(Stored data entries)
(* ===== verification/Support.v ===== *)
(** * Support: entity tags, deadlines and the mutation gate

    [realtime/etag.go], [timer.go] and [mutation_gate.go].  SHA-256, base64 and
    the re-encoding of a permission document are arguments of the tag of an
    effective configuration. *)

From S2P Require Import Prelude State Strconv.
From stdpp Require Import base gmap strings list pretty relations.
From Stdlib Require Import ZArith Lia Ascii.
#[local] Open Scope string_scope.
#[local] Open Scope list_scope.
#[local] Open Scope Z_scope.

Module Etag.
Import State Strconv.

Inductive EtagError := ErrInvalidEntityETag | ErrInvalidConfigETag.

Definition quote : ascii := ascii_of_nat 34.
Definition newline : string := String (ascii_of_nat 10) EmptyString.
Definition chars (s : string) : list ascii := String.list_ascii_of_string s.
Definition in_range (c : ascii) (lo hi : nat) : bool := ((lo <=? nat_of_ascii c) && (nat_of_ascii c <=? hi))%nat.

(** [^[a-z][a-z0-9_.-]{0,63}$]. *)
Definition role_head (c : ascii) : bool := in_range c 97 122.
Definition role_tail (c : ascii) : bool :=
  in_range c 97 122 || in_range c 48 57 || bool_decide (c = "_"%char) || bool_decide (c = "."%char) || bool_decide (c = "-"%char).
Definition roleKeyPattern (s : string) : bool :=
  match chars s with
  | [] => false
  | c :: cs => role_head c && forallb role_tail cs && (length cs <=? 63)%nat
  end.

Definition isCanonicalPositiveID (value : string) : bool :=
  match ParseInt value with Some id => (0 <? id) && bool_decide (pretty id = value) | None => false end.

Definition EntityETag (kind identity : string) (version : Z) : result string EtagError :=
  let ok := if bool_decide (kind ∈ ["group"; "channel"; "mute"]) then isCanonicalPositiveID identity
            else if bool_decide (kind = "role") then roleKeyPattern identity else false in
  if (version <? 1) || negb ok then Err ErrInvalidEntityETag
  else Ok (String quote (kind +:+ ":" +:+ identity +:+ ":" +:+ pretty version +:+ String quote EmptyString)).

Definition NumericEntityETag (kind : string) (id version : Z) : result string EtagError :=
  if id <=? 0 then Err ErrInvalidEntityETag else EntityETag kind (pretty id) version.

(** A character allowed between the quotes.  Ranging over runes and over bytes
    agree here: the tests only concern ASCII. *)
Definition tag_char (c : ascii) : bool :=
  negb (bool_decide (c = quote)) && negb (bool_decide (c = "\"%char)) &&
  negb (nat_of_ascii c <? 32)%nat && negb (nat_of_ascii c =? 127)%nat.

Definition StrongETagValid (value : string) : bool :=
  let l := chars value in
  if (length l <? 3)%nat || negb (bool_decide (head l = Some quote)) || negb (bool_decide (last l = Some quote)) ||
     existsb (fun c => bool_decide (c = ","%char)) l
  then false
  else forallb tag_char (take (length l - 2) (drop 1 l)).

Record EffectiveConfigETagInput := mkConfigInput {
  ei_Target : Scope; ei_Local : bool; ei_Source : Scope; ei_SourceVersion : Z; ei_Config : string
}.

(** [canonicalJSON] decodes and re-encodes the document, [None] when it is not
    one; [digest] is base64url of SHA-256. *)
Definition EffectiveConfigETag (canonicalJSON : string -> option string) (digest : string -> string)
    (input : EffectiveConfigETagInput) : result string EtagError :=
  if negb (Valid (ei_Target input)) || negb (Valid (ei_Source input)) || (ei_SourceVersion input <? 1)
  then Err ErrInvalidConfigETag
  else match canonicalJSON (ei_Config input) with
       | None => Err ErrInvalidConfigETag
       | Some config =>
           let encoded := "target=" +:+ Key (ei_Target input) +:+ newline +:+ "local=" +:+
             (if ei_Local input then "true" else "false") +:+ newline +:+ "source=" +:+ Key (ei_Source input) +:+ newline +:+
             "source_version=" +:+ pretty (ei_SourceVersion input) +:+ newline +:+ "config=" +:+ config in
           Ok (String quote (digest encoded +:+ String quote EmptyString))
       end.

(** ** Tags identify their resource *)

Definition free (c : ascii) (s : string) : bool := forallb (fun d => negb (bool_decide (d = c))) (chars s).

Fixpoint split_at (c : ascii) (s : string) : string * string :=
  match s with
  | EmptyString => (EmptyString, EmptyString)
  | String d s => if decide (d = c) then (EmptyString, s) else let '(a, b) := split_at c s in (String d a, b)
  end.

Lemma split_at_app c s t : free c s = true -> split_at c (s +:+ String c t) = (s, t).
Proof.
  unfold free, chars. induction s as [|d s IH].
  { intros _. change ((if decide (c = c) then (EmptyString, t) else let '(a, b) := split_at c t in (String c a, b)) = (EmptyString, t)).
    by rewrite decide_True. }
  change (split_at c (String d s +:+ String c t)) with
    (if decide (d = c) then (EmptyString, s +:+ String c t) else let '(a, b) := split_at c (s +:+ String c t) in (String d a, b)).
  cbn [String.list_ascii_of_string forallb]. intros [Hd Hs]%andb_true_iff. apply negb_true_iff, bool_decide_eq_false in Hd. rewrite decide_False by done. by rewrite IH.
Qed.

Lemma split_inj c s s' t t' : free c s = true -> free c s' = true -> s +:+ String c t = s' +:+ String c t' -> s = s' /\ t = t'.
Proof. intros H H' E. apply (f_equal (split_at c)) in E. rewrite !split_at_app in E by done. by injection E. Qed.

Lemma chars_app s t : String.list_ascii_of_string (s +:+ t) = String.list_ascii_of_string s ++ String.list_ascii_of_string t.
Proof. induction s as [|c s IH]; [done|]. cbn. by rewrite <- IH. Qed.

(** A character is one of the decimal digits. *)
Lemma pretty_digits (n : Z) : 0 <= n -> forallb (fun c => in_range c 48 57) (chars (pretty n)) = true.
Proof.
  intros Hn. pose proof (digits_pretty_Z n Hn) as H. assert (H' : digits_from 0 (pretty n) <> None) by (by rewrite H). clear H.
  revert H'. generalize 0 at 1. induction (pretty n) as [|c s IH]; intros acc; [done|]. cbn [digits_from chars String.list_ascii_of_string forallb].
  destruct (digit c) as [d|] eqn:Hd; [|done]. intros Hs. unfold chars in IH. rewrite (IH _ Hs), andb_true_r.
  unfold digit in Hd. destruct (_ && _) eqn:E; [|done]. apply andb_true_iff in E as [E1 E2]. apply Z.leb_le in E1, E2.
  unfold in_range. apply andb_true_iff. split; apply Nat.leb_le; lia.
Qed.

Lemma forallb_impl {A} (p q : A -> bool) l : (forall x, p x = true -> q x = true) -> forallb p l = true -> forallb q l = true.
Proof. intros H. rewrite !forallb_forall. auto. Qed.

(** The characters of the parts of a tag: neither quote, colon nor comma. *)
Definition part_char (c : ascii) : bool := role_tail c.

Lemma part_ok kind identity version t : EntityETag kind identity version = Ok t ->
  forallb part_char (chars kind) = true /\ forallb part_char (chars identity) = true /\
  forallb part_char (chars (pretty version)) = true /\ 1 <= version /\
  t = String quote (kind +:+ ":" +:+ identity +:+ ":" +:+ pretty version +:+ String quote EmptyString).
Proof.
  unfold EntityETag. destruct (Z.ltb_spec version 1) as [|Hv]; [done|]. cbn [orb].
  assert (Hdig : forall n, 0 <= n -> forallb part_char (chars (pretty n)) = true).
  { intros n Hn. eapply forallb_impl; [|by apply pretty_digits]. intros c Hc. unfold part_char, role_tail. rewrite Hc, orb_true_r. done. }
  destruct (bool_decide (kind ∈ ["group"; "channel"; "mute"])) eqn:Hk.
  - destruct (isCanonicalPositiveID identity) eqn:Hid; [|done]. intros [= <-]. unfold isCanonicalPositiveID in Hid.
    destruct (ParseInt identity) as [id|]; [|done]. apply andb_true_iff in Hid as [Hp Hid]. apply Z.ltb_lt in Hp.
    apply bool_decide_eq_true in Hid, Hk. split_and!; [|rewrite <- Hid; apply Hdig; lia|apply Hdig; lia|done|done].
    rewrite !elem_of_cons, elem_of_nil in Hk. destruct Hk as [->|[->|[->|[]]]]; by vm_compute.
  - destruct (bool_decide (kind = "role")) eqn:Hr; [|done]. apply bool_decide_eq_true in Hr. destruct (roleKeyPattern identity) eqn:Hid; [|done]. intros [= <-]. subst kind.
    split_and!; [by vm_compute| |apply Hdig; lia|done|done]. unfold roleKeyPattern in Hid.
    destruct (chars identity) as [|c cs]; [done|]. apply andb_true_iff in Hid as [[H1 H2]%andb_true_iff _]. cbn [forallb].
    apply andb_true_iff. split; [|exact H2]. unfold part_char, role_tail, role_head in *. by rewrite H1.
Qed.

Lemma part_free c s : role_tail c = false -> forallb part_char (chars s) = true -> free c s = true.
Proof.
  intros Hc. apply forallb_impl. intros d Hd. apply negb_true_iff, bool_decide_eq_false. intros ->. unfold part_char in Hd. congruence.
Qed.

(** an entity tag identifies its resource and version.  Two resources get
    the same tag only when kind, identity and version all agree, and every tag
    produced is one the precondition check accepts as a strong tag. *)
Theorem EntityETag_identifies kind identity version kind' identity' version' t :
  EntityETag kind identity version = Ok t -> EntityETag kind' identity' version' = Ok t ->
  kind = kind' /\ identity = identity' /\ version = version' /\ StrongETagValid t = true.
Proof.
  intros H H'. destruct (part_ok _ _ _ _ H) as (K & I & V & Hv & E). destruct (part_ok _ _ _ _ H') as (K' & I' & V' & Hv' & E').
  assert (Eq := E). rewrite E' in Eq. injection Eq as Eq.
  apply split_inj in Eq as [-> Eq]; [|by apply part_free..]. apply split_inj in Eq as [-> Eq]; [|by apply part_free..].
  apply split_inj in Eq as [Eq _]; [|by apply part_free..]. apply (inj pretty) in Eq as ->. split_and!; try done.
  rewrite E. unfold StrongETagValid, chars. cbn [String.list_ascii_of_string].
  rewrite !chars_app. cbn [String.list_ascii_of_string].
  set (m := String.list_ascii_of_string kind ++ _). 
  assert (Hm : exists mid, m = mid ++ [quote] /\ forallb (fun c => part_char c || bool_decide (c = ":"%char)) mid = true /\ mid <> []).
  { exists (String.list_ascii_of_string kind ++ [":"%char] ++ String.list_ascii_of_string identity ++ [":"%char] ++
            String.list_ascii_of_string (pretty version)). split_and!.
    - unfold m. by rewrite <- !app_assoc.
    - assert (W : forall s, forallb part_char (chars s) = true ->
        forallb (fun c => part_char c || bool_decide (c = ":"%char)) (String.list_ascii_of_string s) = true)
        by (intros s; apply forallb_impl; intros c ->; done).
      rewrite !forallb_app. rewrite !W by done. done.
    - intros E0. apply app_eq_nil in E0 as [_ E0]. done. }
  destruct Hm as (mid & -> & Hmid & Hne).
  assert (Hlen : (1 <= length mid)%nat) by (destruct mid; [done|cbn; lia]).
  cbn [length head]. rewrite length_app. cbn [length].
  destruct (Nat.ltb_spec (S (length mid + 1)) 3); [lia|]. cbn [orb]. rewrite bool_decide_true by done. cbn [negb orb].
  change (quote :: mid ++ [quote]) with ((quote :: mid) ++ [quote]). rewrite last_snoc, bool_decide_true by done. cbn [negb orb].
  assert (Hcomma : existsb (fun c => bool_decide (c = ","%char)) ((quote :: mid) ++ [quote]) = false).
  { rewrite existsb_app. cbn [existsb]. rewrite !orb_false_r. apply orb_false_iff. split; [done|].
    apply not_true_iff_false. intros (c & Hin & Hc)%existsb_exists. rewrite forallb_forall in Hmid. specialize (Hmid c Hin).
    apply bool_decide_eq_true in Hc as ->. done. }
  rewrite Hcomma. change (drop 1 ((quote :: mid) ++ [quote])) with (mid ++ [quote]).
  replace (S (length mid + 1) - 2)%nat with (length mid) by lia. rewrite take_app_length.
  eapply forallb_impl; [|exact Hmid]. intros c Hc. unfold part_char, role_tail, in_range, tag_char in *.
  destruct (decide (c = quote)) as [->|Hq]; [done|]. rewrite bool_decide_false by done.
  destruct (decide (c = "\"%char)) as [->|Hb]; [done|]. rewrite bool_decide_false by done. cbn [negb andb].
  apply andb_true_iff. rewrite !negb_true_iff, Nat.ltb_ge, Nat.eqb_neq.
  repeat rewrite orb_true_iff in Hc. rewrite !andb_true_iff, !Nat.leb_le, !bool_decide_eq_true in Hc.
  destruct Hc as [[[[[?|?]| ->]| ->]| ->]| ->]; try (by vm_compute; split; lia); lia.
Qed.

* [Problem] Exactly as they stand, please print the lines from the first line of the records above down to the line that includes "Definition role_head (c", both of those included and no others.

* [Exercise result]
(* ===== verification/Support.v ===== *)
(** * Support: entity tags, deadlines and the mutation gate

    [realtime/etag.go], [timer.go] and [mutation_gate.go].  SHA-256, base64 and
    the re-encoding of a permission document are arguments of the tag of an
    effective configuration. *)

From S2P Require Import Prelude State Strconv.
From stdpp Require Import base gmap strings list pretty relations.
From Stdlib Require Import ZArith Lia Ascii.
#[local] Open Scope string_scope.
#[local] Open Scope list_scope.
#[local] Open Scope Z_scope.

Module Etag.
Import State Strconv.

Inductive EtagError := ErrInvalidEntityETag | ErrInvalidConfigETag.

Definition quote : ascii := ascii_of_nat 34.
Definition newline : string := String (ascii_of_nat 10) EmptyString.
Definition chars (s : string) : list ascii := String.list_ascii_of_string s.
Definition in_range (c : ascii) (lo hi : nat) : bool := ((lo <=? nat_of_ascii c) && (nat_of_ascii c <=? hi))%nat.

(** [^[a-z][a-z0-9_.-]{0,63}$]. *)
Definition role_head (c : ascii) : bool := in_range c 97 122.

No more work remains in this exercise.